Comment Re:Not an issue, provided... (Score 1) 229

Improved mathematics and modems fall a tad flat when they encounter a wet and corroded copper cable. For more reliable communication infrastructure, fibre is far more superior. Australia is hamstringing their infrastructure upgrade if they only do a partial fibre install.

It's a shame that this will happen, not only because a node solution is inferior, but also because the change in policy is politically motivated. The new government needed to adopt something different, because they were so critical of the broadband project when they were in opposition. I wish they'd swallow their ego enough to admit that the previous govt were right about this.

Comment Re:Advatages of ZFS over BTRFS? (Score 2) 297

Gotcha. So btrfs and df play up only under a raid1 situation. That explains why I didn't notice any problem.

As for snapshots, I've set up an automated snapshot system using btrfs. Main volume is mounted to /snapshots. One subvolume is created in there, and is then separately mounted to /data . Snapshots are created under the /snapshot directory, while /data is the path used by applications. I've created a nightly script which renames all previous snapshots, and then creates a new snapshot. It all works seamlessly, and it seems pretty easy to understand. I'm unsure what the fuss is, really.

Comment Re:Advatages of ZFS over BTRFS? (Score 2) 297

I'm playing around with btrfs at the moment, and I've spotted some inconsistencies in the document you mentioned.

* Subvolumes can be moved and renamed under btrfs. I do this on a daily basis.
* btrfs can do read-only snapshots. Mind you, it does have to be specified.
* As far as I can tell, "df" does work fine with btrfs. The document implies it does not.

I am still quite new to btrfs, so I'm learning much at the moment. There may be more points that I've missed.

It seems, though, your document is a bit out of date, and btrfs has improved since then.

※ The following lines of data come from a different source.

Lemma scan_game_ok (display : string → string) (st : Series.scan) (seen : list game)
    (g : game) :
  scan_ok st seen → scan_ok (Series.scan_game display st g) (seen ++ [g]).
Proof.
  intros (Hdone & Hcur & Hcat). unfold Series.scan_game.
  assert (Hnew : ∀ closed,
    (∀ s, s ∈ closed → series_by_majority s) →
    flat_map Series.se_games closed = Series.game_entry <$> seen →
    scan_ok
      {| Series.sc_series_list := closed;
         Series.sc_current :=
           Some (Series.get_team_signature g,
                 {| Series.se_series_id := "series_" ++ Py.str_of_int (Series.sc_counter st + 1);
                    Series.se_playlist := g_playlist g;
                    Series.se_red_team :=
                      Series.sorted_names
                        (display <$> (p_name <$> MatchLog.log_rows g "Red"));
                    Series.se_blue_team :=
                      Series.sorted_names
                        (display <$> (p_name <$> MatchLog.log_rows g "Blue"));
                    Series.se_games := [Series.game_entry g];
                    Series.se_red_wins :=
                      Series.bump (Series.sg_winner (Series.game_entry g)) "Red" 0;
                    Series.se_blue_wins :=
                      Series.bump (Series.sg_winner (Series.game_entry g)) "Blue" 0;
                    Series.se_start_time := Series.sg_timestamp (Series.game_entry g);
                    Series.se_end_time := Series.sg_timestamp (Series.game_entry g);
                    Series.se_winner := "Ongoing"; Series.se_series_type := "Custom" |});
         Series.sc_counter := Series.sc_counter st + 1 |} (seen ++ [g])).
  { intros closed Hclosed Hflat. split; [exact Hclosed|]. split.
    - intros sig current [= <- <-]. split; [done|]. simpl.
      split; symmetry; apply (won_by_snoc _ [] (Series.game_entry g)).
    - unfold open_games. simpl. by rewrite Hflat, fmap_app. }
  destruct (Series.sc_current st) as [[sig current]|] eqn:Hc.
  - destruct (Hcur sig current eq_refl) as (Hne & Hr & Hb).
    unfold open_games in Hcat. rewrite Hc in Hcat.
    case_bool_decide as Hsig.
    + split; [exact Hdone|]. split.
      * intros sig' current' [= <- <-]. unfold series_counted.
        cbn [Series.se_games Series.se_red_wins Series.se_blue_wins].
        split; [by destruct (Series.se_games current)|].
        by rewrite !won_by_snoc, Hr, Hb.
      * unfold open_games. simpl. by rewrite app_assoc, Hcat, fmap_app.
    + apply Hnew.
      * intros s Hs. apply elem_of_app in Hs as [Hs|Hs]; [by apply Hdone|].
        apply list_elem_of_singleton in Hs as ->. by apply finalize_counted.
      * rewrite flat_map_app. simpl. rewrite app_nil_r.
        rewrite (proj1 (finalize_series_keeps current)). exact Hcat.
  - apply Hnew; [exact Hdone|].
    unfold open_games in Hcat. rewrite Hc in Hcat. by rewrite app_nil_r in Hcat.
Qed.

Lemma scan_games_ok (display : string → string) (l : list game) (st : Series.scan)
    (seen : list game) :
  scan_ok st seen → scan_ok (foldl (Series.scan_game display) st l) (seen ++ l).
Proof.
  revert st seen. induction l as [|g l IH]; intros st seen Hst; simpl.
  - by rewrite app_nil_r.
  - replace (seen ++ g :: l) with ((seen ++ [g]) ++ l) by (by rewrite <- app_assoc).
    apply IH. by apply scan_game_ok.
Qed.

Lemma insert_game_perm (parse : string → option Z) (x : game) (l : list game) :
  Series.insert_game parse x l ≡ₚ x :: l.
Proof.
  induction l as [|y l IH]; simpl; [done|].
  destruct (_ <=? _); [done|]. rewrite IH. apply Permutation_swap.
Qed.

Lemma sorted_games_perm (parse : string → option Z) (games : list game) :
  Series.sorted_games parse games ≡ₚ games.
Proof.
  unfold Series.sorted_games. induction games as [|g games IH]; simpl; [done|].
  by rewrite insert_game_perm, IH.
Qed.

Lemma insert_game_sorted (parse : string → option Z) (x : game) (l : list game) :
  StronglySorted (by_time parse) l →
  StronglySorted (by_time parse) (Series.insert_game parse x l).
Proof.
  induction l as [|y l IH]; intros Hl; simpl.
  - by repeat constructor.
  - apply StronglySorted_inv in Hl as [Hl Hy].
    destruct (Z.leb_spec (Series.get_game_time parse x) (Series.get_game_time parse y))
      as [Hle|Hgt].
    + constructor; [by constructor|].
      constructor; [exact Hle|].
      eapply Forall_impl; [exact Hy|]. intros z Hz. unfold by_time in *. lia.
    + constructor; [by apply IH|].
      apply Forall_forall. intros z Hz.
      rewrite insert_game_perm in Hz. apply elem_of_cons in Hz as [->|Hz].
      * unfold by_time. lia.
      * by apply (proj1 (Forall_forall _ _) Hy).
Qed.

Lemma sorted_games_sorted (parse : string → option Z) (games : list game) :
  StronglySorted (by_time parse) (Series.sorted_games parse games).
Proof.
  unfold Series.sorted_games. induction games as [|g games IH]; simpl.
  - constructor.
  - by apply insert_game_sorted.
Qed.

Comment Re: Doesn't Matter (Score 1) 369

Well, I guess it all depends on the type of game you want to play.

For AAA type games, Windows is the only obvious choice.

For more Indie type games, Linux is actually an excellent choice now. Especially for the average person, who can run them via Ubuntu and Steam.

My preference is for the latter type, and since Valve introduced their Steam client, I've found myself going to Windows much less. In fact, I only recently booted Windows up for the first time in 4 months or so, just to install system updates and the latest firefox. Just because, well, I didn't feel right leaving it without updates.

I've a healthy collection of over 50 Linux steam games, thanks mostly to Humble Bundle. None required any work to get going. Steam took care of it all. An average user would cope fine with that.

I game on my laptop, which admittedly, was pretty highly spec'd a few years ago (sandy bridge quad core cpu, Nvidia 485M, 8GB mem). Works great for anything I've thrown at it so far.

Basically, my point is, depending on the type of gamer you are, Linux Gaming has made a _huge_ leap this year. For me, the improvement has all but removed my need for Windows. For others, well, mileage may vary. For the standard indie gamer, Linux is here and and is very usable.

Comment Re:This is why I have a 1 week delayed install pol (Score 3, Interesting) 254

True. I recently went through a bunch of Debian upgrades from 6 to 7, and this happened to one server. Unfortunately, it was one of the few physical servers on the list, which meant I had to haul my ass down to the data centre, early hours of the morning, to fix it at the console.

Serves me right for ignoring the grub update warning while doing the update. A simple "grub-install /dev/sda", when the update process is finished, would have made sure that all was OK. Also, this can be fixed by booting the Debian 7 install CD, and running through the rescue menu. No need for a live CD or such.

Still, it's a shame that this one got through the testing process, especially for such a crucial bit of the system. Very unusual for Debian.